- _DATA LISTING_
(** C10. When [getRecIDs] succeeds it returns as many identifiers as the
    old endpoint has targets; hence at every index [j] below the largest
    of the three lengths the accesses are in range - [recIDs[j]] and
    [oldEp.Targets[j]] where [j] is beyond the new targets, [newEp.Targets[j]]
    where it is not, [recIDs[j]] where it is beyond neither - and the
    paired path never panics. *)
Theorem updatePaired_in_bounds zone name (recs : list NameserverRecord)
    recIDs oldEp newEp :
  getRecIDs zone recs oldEp = (recIDs, None) →
  length recIDs = length (Targets oldEp)
  ∧ (∀ j, j < Nat.max (Nat.max (length (Targets oldEp))
                               (length (Targets newEp))) (length recIDs) →
       (length (Targets newEp) ≤ j →
          is_Some (recIDs !! j) ∧ is_Some (Targets oldEp !! j))
       ∧ (j < length (Targets newEp) →
          is_Some (Targets newEp !! j)
          ∧ (j < length (Targets oldEp) → is_Some (recIDs !! j))))
  ∧ (∀ p : Pass St, is_Some (updatePaired zone name recIDs oldEp newEp p)).
Proof.
  intros Hids. apply getRecIDs_length in Hids. split; [done|]. split.
  - intros j Hj. split; [intros ?|intros ?; split; [|intros ?]];
      try split; apply lookup_lt_is_Some_2; lia.
  - intros p. apply forEach_total. intros j q Hj. apply elem_of_seq in Hj.
    unfold updateIndex, mbind, M_bind, index, call, record, createOrExists,
      appendErr, mbind, M_bind, call, mret, M_ret.
    case_bool_decide as Hnew.
    + destruct (lookup_lt_is_Some_2 recIDs j ltac:(lia)) as [id ->].
      destruct (deleteRecord id (client q)) as [[e|] c]; [|by eexists].
      destruct (lookup_lt_is_Some_2 (Targets oldEp) j ltac:(lia)) as [t ->].
      by eexists.
    + destruct (lookup_lt_is_Some_2 (Targets newEp) j ltac:(lia)) as [t ->].
      case_bool_decide as Hold.
      * destruct (createRecord _ (client q)) as [[e|] c]; [|by eexists].
        destruct (isObjectExistsError e); by eexists.
      * destruct (lookup_lt_is_Some_2 recIDs j ltac:(lia)) as [id ->].
        destruct (updateRecord id _ (client q)) as [[e|] c]; by eexists.
Qed.
End Bounds.

(** ** [Records] *)

Section Observed.
Context {St : Type} `{!AbstractClientWrapper St}.

Lemma collect_zone zone (records : list NameserverRecord) endpoints :
  foldl (λ endpoints rec,
           endpoints ++ [NewEndpointWithTTL (Name rec +:+ "." +:+ zone)
                           (Type_ rec) (TTL rec) (Content rec)])
        endpoints records
  = endpoints ++ (observed zone <$> records).
Proof.
  revert endpoints. induction records as [|r records IH]; intros endpoints;
    simpl; [by rewrite app_nil_r|].
  rewrite IH. by rewrite <- app_assoc.
Qed.

Lemma collectRecords_journal zones endpoints (cj cj' : St * list Event) eps :
  collectRecords zones endpoints cj = (Ok eps, cj') →
  ∃ fetched, fetched.*1 = zones
    ∧ cj'.2 = cj.2 ++ (fetchedEvent <$> fetched)
    ∧ eps = endpoints ++ observedAll fetched.
Proof.
  revert endpoints cj. induction zones as [|zone zones IH];
    intros endpoints cj; simpl.
  { intros [= <- <-]. exists []. simpl. by rewrite !app_nil_r. }
  unfold journaled.
  destruct (getRecords zone cj.1) as [[records|err] c] eqn:E; simpl; [|done].
  rewrite collect_zone. intros Hrest.
  apply IH in Hrest as (fetched & Hz & Hj & Heps). simpl in Hj.
  exists ((zone, records) :: fetched). split; [by rewrite <- Hz|].
  simpl.
  split; [by rewrite Hj, <- app_assoc|].
  by rewrite Heps, <- app_assoc.
Qed.

(** C9. When [Records] succeeds, it has logged in, listed the zones,
    fetched the records of every zone, in order, and logged out, and its
    result is, zone by zone and record by record, one endpoint for each
    record fetched: the endpoint's name is the record's name, a dot and
    the zone, its type and TTL are the record's, and its only target is
    the record's content. No two records are merged: there are as many
    endpoints as records, each with one target. *)
Theorem Records_observed (cj cj' : St * list Event) eps :
  Records cj = (Ok eps, cj') →
  ∃ zones fetched r,
    cj'.2 = cj.2 ++ [EvLogin None; EvGetZones (Ok zones)]
                 ++ (fetchedEvent <$> fetched) ++ [EvLogout r]
    ∧ fetched.*1 = zones
    ∧ eps = observedAll fetched
    ∧ length eps = length (fetched ≫= snd)
    ∧ Forall (λ ep, ∃ zone rec,
                ep = mkEndpoint (Name rec +:+ "." +:+ zone) [Content rec]
                                (Type_ rec) (TTL rec))
             eps.
Proof.
  unfold Records. simpl. unfold journaled at 1.
  destruct (login cj.1) as [[e|] c1] eqn:E1; simpl; [done|].
  unfold journaled at 1. simpl.
  destruct (getZones c1) as [[zones|e] c2] eqn:E2; simpl.
  - destruct (collectRecords zones [] (c2, _)) as [r cj3] eqn:E3.
    unfold journaled. destruct (logout cj3.1) as [rl c4] eqn:E4. simpl.
    intros [= -> <-]. apply collectRecords_journal in E3
      as (fetched & Hz & Hj & Heps). simpl in *.
    exists zones, fetched, rl. rewrite Hj, <- !app_assoc. simpl.
    split; [done|]. split; [done|]. split; [done|]. subst eps. split.
    + clear. induction fetched as [|[z recs] fetched IH]; simpl; [done|].
      unfold observedAll in *. simpl. rewrite !length_app, length_fmap.
      by rewrite IH.
    + clear. unfold observedAll. apply Forall_forall. intros ep Hep.
      apply list_elem_of_In, in_flat_map in Hep as ([z recs] & _ & Hep).
      apply list_elem_of_In, list_elem_of_fmap in Hep as (rec & -> & _).
      by exists z, rec.
  - unfold journaled. simpl. by destruct (logout c2) as [rl c4].
Qed.
End Observed.

(** ** Uniqueness of live records on the mock *)

Lemma liveRecords_cons r l :
  liveRecords (r :: l)
  = (if decide (ID r ≠ "") then [r] else []) ++ liveRecords l.
Proof. unfold liveRecords. rewrite filter_cons. by destruct (decide _). Qed.

Lemma liveRecords_snoc l r :
  liveRecords (l ++ [r])
  = liveRecords l ++ (if decide (ID r ≠ "") then [r] else []).
Proof.
  unfold liveRecords. rewrite filter_app, filter_cons, filter_nil.
  by destruct (decide _).
Qed.

Lemma liveRecords_identified l : identified (liveRecords l).
Proof.
  apply Forall_forall. intros r Hr. by apply list_elem_of_filter in Hr as [? _].
Qed.

(** A record of a zone after a record was overwritten is the new one or
    was a record of the zone before. *)
Lemma liveRecords_insert l idx new r :
  r ∈ liveRecords (<[idx := new]> l) → r = new ∨ r ∈ liveRecords l.
Proof.
  unfold liveRecords. rewrite !list_elem_of_filter. intros [Hid Hr].
  apply list_elem_of_lookup_1 in Hr as [i Hi].
  destruct (decide (i = idx)) as [->|Hne].
  - destruct (decide (idx < length l)).
    + rewrite list_lookup_insert_eq in Hi by done. left. congruence.
    + rewrite list_insert_ge in Hi by lia. right. split; [done|].
      by eapply list_elem_of_lookup_2.
  - rewrite list_lookup_insert_ne in Hi by done. right. split; [done|].
    by eapply list_elem_of_lookup_2.
Qed.

Lemma liveRecords_append l new r :
  r ∈ liveRecords (l ++ [new]) → r = new ∨ r ∈ liveRecords l.
Proof.
  rewrite liveRecords_snoc, elem_of_app. intros [?|Hr]; [by right|].
  destruct (decide _); [|by apply elem_of_nil in Hr].
  apply list_elem_of_singleton in Hr. by left.
Qed.

(** Overwriting a record keeps the keys of the live records distinct when
    the new record is deleted or its key is fresh. *)
Lemma unique_insert l idx new :
  NoDup (recordKey <$> liveRecords l) →
  (ID new ≠ "" → ∀ r, r ∈ liveRecords l → recordKey r ≠ recordKey new) →
  NoDup (recordKey <$> liveRecords (<[idx := new]> l)).
Proof.
  revert idx. induction l as [|a l IH]; intros idx Hnd Hfresh; [done|].
  assert (∀ r, r ∈ liveRecords l → r ∈ liveRecords (a :: l)) as Hsub.
  { intros r Hr. rewrite liveRecords_cons. apply elem_of_app. by right. }
  assert (NoDup (recordKey <$> liveRecords l)) as Hl.
  { rewrite liveRecords_cons, fmap_app in Hnd. by apply NoDup_app in Hnd as (_ & _ & ?). }
  destruct idx as [|idx]; simpl; rewrite liveRecords_cons.
  - destruct (decide (ID new ≠ "")) as [Hlive|]; [|done]. simpl.
    apply NoDup_cons. split; [|done].
    intros Hin. apply list_elem_of_fmap in Hin as (r & Hkr & Hr).
    by eapply (Hfresh Hlive r (Hsub r Hr)).
  - specialize (IH idx Hl (λ Hlive r Hr, Hfresh Hlive r (Hsub r Hr))).
    destruct (decide (ID a ≠ "")) as [Hla|]; [|done]. simpl.
    apply NoDup_cons. split; [|done].
    intros Hin. apply list_elem_of_fmap in Hin as (r & Hkr & Hr).
    assert (ID r ≠ "") as Hlive
      by (unfold liveRecords in Hr; by apply list_elem_of_filter in Hr as [? _]).
    apply liveRecords_insert in Hr as [->|Hr].
    + apply (Hfresh Hlive a); [|done].
      rewrite liveRecords_cons, decide_True by done. by left.
    + rewrite liveRecords_cons, decide_True in Hnd by done. simpl in Hnd.
      apply NoDup_cons in Hnd as [Hnotin _]. apply Hnotin.
      rewrite Hkr. apply list_elem_of_fmap. eauto.
Qed.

- _WHAT YOU WILL DO_
Respond with one number, namely the count of lines in the entries above that hold the word "Hsub".

- _COMPLETED EXERCISE_
3